Accanto alla qualità del servizio, cresce anche l’attenzione verso i lavoratori del settore: il bando prevede il divieto di subappalto del servizio principale, la salvaguardia occupazionale del personale già impiegato, l’applicazione del Contratto Nazionale di categoria e un voucher annuale da 500 euro per gli addetti della ristorazione scolastica. Viene, inoltre, consolidato il Tavolo di Ascolto con le Commissioni Mensa dei 15 Municipi, rafforzando ulteriormente il coinvolgimento delle comunità scolastiche. La refezione viene, infine, valorizzata nella sua funzione educativa attraverso laboratori, percorsi di educazione alimentare e ambientale e iniziative che trasformano le cucine scolastiche in veri e propri spazi di comunità.

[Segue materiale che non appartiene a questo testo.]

Lemma norm_spec_even (T s : R) : norm_spec T (- s) = norm_spec T s.
Proof.
  unfold norm_spec. replace ((- s) ^ 2) with (s ^ 2) by ring. reflexivity.
Qed.

Lemma offset_spec_pos (T s : R) : 0 < offset_spec T s.
Proof. apply exp_pos. Qed.

Lemma norm_code_negative_sigma (T s : R) :
  s < 0 -> norm_code T s = - (norm_spec T s + 2 * T * offset_spec T s).
Proof.
  intros Hs. unfold norm_code, norm_spec, offset_spec, np_sqrt.
  assert (H8 : 0 < sqrt 8) by (apply sqrt_lt_R0; lra).
  replace (sqrt (8 * s ^ 2)) with (sqrt 8 * - s).
  2:{ replace (s ^ 2) with ((- s) ^ 2) by ring.
      rewrite (sqrt_mult 8 ((- s) ^ 2)) by nra. rewrite sqrt_pow2 by lra. reflexivity. }
  replace (T / (sqrt 8 * s)) with (- (T / (sqrt 8 * - s))) by (field; split; lra).
  rewrite erf_odd. ring.
Qed.

(** X12: [gaussian_sigma] accepts a negative [sigma] and does not
    treat it like its absolute value: with [sigma < 0] and [t_final] and
    [-sigma] in the range [well_conditioned], the normalisation the code
    computes, with [np.sqrt(8) * sigma] under the error function, is
    [-(norm + 2 * t_final * offset)], which is negative while the spec's
    [norm] is positive, so that no value on [0, t_final] is positive.  (Not
    strictly negative: where float64 rounds [gauss - offset] to 0 the code
    returns -0.0.) *)
Theorem gaussian_sigma_negative_sigma (t : list R) (params : gmap string pyval) (T s : R) :
  scalar_parameters params T s -> well_conditioned T (- s) ->
  exists values,
    gaussian_sigma t params = (Return (RTensor (Vec values)), params)
    /\ values = map (fun e => (gauss_spec T s e - offset_spec T s) / norm_code T s) t
    /\ norm_code T s = - (norm_spec T s + 2 * T * offset_spec T s)
    /\ norm_code T s < 0 < norm_spec T s
    /\ Forall2 (fun e x => 0 <= e <= T -> x <= 0) t values.
Proof.
  intros (qT & qs & HT & HvT & Hs & Hvs) [HTpos Hneg]%well_conditioned_pos.
  assert (Hneg' : s < 0) by lra.
  pose proof (norm_code_negative_sigma T s Hneg') as Hcode.
  assert (Hspec : 0 < norm_spec T s).
  { rewrite <- norm_spec_even. apply norm_spec_pos; lra. }
  pose proof (offset_spec_pos T s) as Hoff.
  assert (Hlt : norm_code T s < 0) by (rewrite Hcode; nra).
  eexists. split; [exact (gaussian_sigma_scalar params qT qs T s HT HvT Hs Hvs t) |].
  split; [reflexivity | split; [exact Hcode | split; [lra |]]].
  apply Forall2_map_same. intros e He.
  assert (Hinv : / norm_code T s < 0) by (apply Rinv_lt_0_compat; exact Hlt).
  assert (Hge : offset_spec T s <= gauss_spec T s e).
  { destruct (Req_dec e 0) as [H0 | H0];
      [rewrite (gauss_spec_boundary T s e (or_introl H0)); lra |].
    destruct (Req_dec e T) as [H1 | H1];
      [rewrite (gauss_spec_boundary T s e (or_intror H1)); lra |].
    destruct (gauss_spec_vs_offset T s e HTpos ltac:(lra)) as [Hin _].
    left. apply Hin. lra. }
  unfold Rdiv. nra.
Qed.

“Il primo obiettivo è garantire un’alta qualità del servizio e del buon cibo. E poi che questo servizio sia l’occasione per diffondere nei nostri ragazzi uno stile di vita alimentare sano e consapevole”, sottolinea il sindaco di Roma Roberto Gualtieri, evidenziando come “il vero passo avanti sia rappresentato dall’abolizione degli alimenti ultraprocessati, dall’utilizzo di stoviglie non in plastica e dalla valorizzazione delle aziende che recuperano il cibo eccedente per finalità sociali. La nuova gara per la refezione scolastica punta a garantire un servizio di qualità sempre più elevata, promuovere un’alimentazione sana e tutelare le lavoratrici e i lavoratori del settore. Abbiamo scelto che il costo del pasto non possa essere oggetto di ribasso, premiando invece la qualità delle offerte. Vogliamo valorizzare le cucine delle scuole, favorire prodotti freschi e menù più sani e sostenibili, mettendo al centro il benessere delle bambine e dei bambini”.
“Il cibo non è solo ciò che mettiamo nel piatto: è una politica pubblica che tiene insieme salute, educazione, lavoro, sostenibilità e giustizia sociale. Il pasto a scuola è, infatti, parte del percorso educativo, rende possibile il tempo pieno e, per molti bambini e bambine, è anche l’unico pasto proteico della giornata. Con circa 150.000 pasti serviti ogni giorno, Roma ha scelto di esercitare con responsabilità il proprio ruolo di stazione appaltante, sostenere produzioni di qualità, ridurre l’impatto ambientale e tutelare il lavoro lungo tutta la filiera. È questa la sfida: costruire una mensa più buona, più sostenibile e più giusta”, dichiara Claudia Pratelli, assessora alla Scuola, formazione, lavoro di Roma Capitale. “La Capitale può già vantare un eccellente standard di qualità del cibo offerto nei nidi e nelle scuole, con un sistema delle mense che occupa il posto n. 12 nella classifica nazionale dell’osservatorio Foodinsider. Ma ora, grazie agli obiettivi del nuovo appalto, viene rafforzata la promozione di prodotti di qualità, biologici, Dop e Igp locali e stagionali valorizzando le filiere corte. Investire sulle mense scolastiche pubbliche significa migliorare la salute dei bambini e ragazzi, ma significa anche portare il diritto al cibo sano e la cultura alimentare e della sostenibilità ambientale”, conclude Sabrina Alfonsi, assessora all’Agricoltura, ambiente e ciclo dei rifiuti.